Problem requirements:
Read the lines below. Copy out any that hold the string "comparison".

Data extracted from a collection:
════════════════

(** A row that is there at every request is collected. *)
Lemma collected_complete ts k : collected api 0 None ts →
  (∀ i, ∃ r, r ∈ rows i ∧ key r = k) → k ∈ tkey <$> ts.
Proof.
  intros Hc Hall. destruct (collected_walk 0 None ts) as (l & Hl & ->); [done|done|].
  destruct (walk_complete cmp key limit rows pa_nodup 0 None l k) as (r & Hr & <-);
    [apply pa_limit|done|done|by intros j _|].
  by apply list_elem_of_fmap_2.
Qed.
End clients.

Section fixed.
Context {R K T : Type} (cmp : K → K → comparison) `{!Ordered cmp} (key : R → K) (limit : nat)
  (valid : K → Prop) (enc : K → string) (rs : list R) (item : R → T)
  (api : nat → option string → Result (AdminPage T))
  `{Hapi : !PagedApi cmp key limit valid enc (λ _, rs) (λ _, item) api}.

Lemma walk_collected i after l : (∀ k, after = Some k → valid k) →
  walk cmp key limit (λ _, rs) i after l → collected api i (enc <$> after) (item <$> l).
Proof.
  intros Hv Hw. revert Hv. induction Hw as [i after Hn|i after k rest Hk _ IH]; intros Hv.
  - assert (api i (enc <$> after) = Ok (MkAdminPage (item <$> page cmp key limit rs after) None))
      as Hp by (rewrite (pa_page i after Hv), Hn; done).
    apply (collected_end _ _ _ _ Hp). done.
  - pose proof (next_key_valid cmp key limit valid enc (λ _, rs) (λ _, item) api i after k Hk) as Hvk.
    assert (api i (enc <$> after)
            = Ok (MkAdminPage (item <$> page cmp key limit rs after) (Some (enc k))))
      as Hp by (rewrite (pa_page i after Hv), Hk; done).
    rewrite fmap_app. apply (collected_next _ _ _ _ (enc k) _ Hp); [done|].
    apply (IH). by intros ? [= <-].
Qed.

(** On rows that stay the same the pages end, and are the listing. *)
Lemma collected_listing : NoDup (key <$> rs) →
  collected api 0 None (item <$> listing cmp key rs).
Proof.
  intros Hnd. apply (walk_collected 0 None); [done|].
  pose proof (walk_fixed cmp key limit rs 0 None (pa_limit (PagedApi := Hapi)) Hnd) as Hw.
  unfold remaining in Hw. rewrite (filter_all (beyond cmp key None)) in Hw by done. exact Hw.
Qed.
End fixed.

(** * The contract of a paged listing

    A client who follows the cursors gets the rows in the order of the
    listing, none twice, and every row that is there during the whole walk; on
    tables that stay the same the walk ends and is the whole listing. *)
Record pages_complete {R K T} (cmp : K → K → comparison) (key : R → K) (tkey : T → K)
    (rows : nat → list R) (item : nat → R → T)
    (api : nat → option string → Result (AdminPage T)) : Prop := {
  pc_sorted : ∀ ts, collected api 0 None ts →
    StronglySorted (λ k k', cmp k k' = Lt) (tkey <$> ts);
  pc_complete : ∀ ts k, collected api 0 None ts →
    (∀ i, ∃ r, r ∈ rows i ∧ key r = k) → k ∈ tkey <$> ts;
  pc_fixed : (∀ i, rows i = rows 0%nat ∧ item i = item 0%nat) →
    collected api 0 None (item 0%nat <$> listing cmp key (rows 0%nat));
}.

Lemma paged_api_complete {R K T} (cmp : K → K → comparison) `{!Ordered cmp} (key : R → K) limit
    valid enc rows (item : nat → R → T) api (tkey : T → K) :
  PagedApi cmp key limit valid enc rows item api → (∀ i r, tkey (item i r) = key r) →
  pages_complete cmp key tkey rows item api.
Proof.
  intros Hapi Htkey. split.
  - intros ts Hc. by eapply collected_sorted.
  - intros ts k Hc Hall. by eapply collected_complete.
  - intros Heq. apply (collected_listing cmp key limit valid enc (rows 0%nat)); [|apply pa_nodup].
    split; [apply pa_limit|intros _; apply pa_nodup|intros _; apply pa_valid|].
    intros i after Hv. rewrite (pa_page i after Hv). by destruct (Heq i) as [-> ->].
Qed.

════════════════

Answer to this problem:
Context {R K T : Type} (cmp : K → K → comparison) `{!Ordered cmp} (key : R → K) (limit : nat)
Record pages_complete {R K T} (cmp : K → K → comparison) (key : R → K) (tkey : T → K)
Lemma paged_api_complete {R K T} (cmp : K → K → comparison) `{!Ordered cmp} (key : R → K) limit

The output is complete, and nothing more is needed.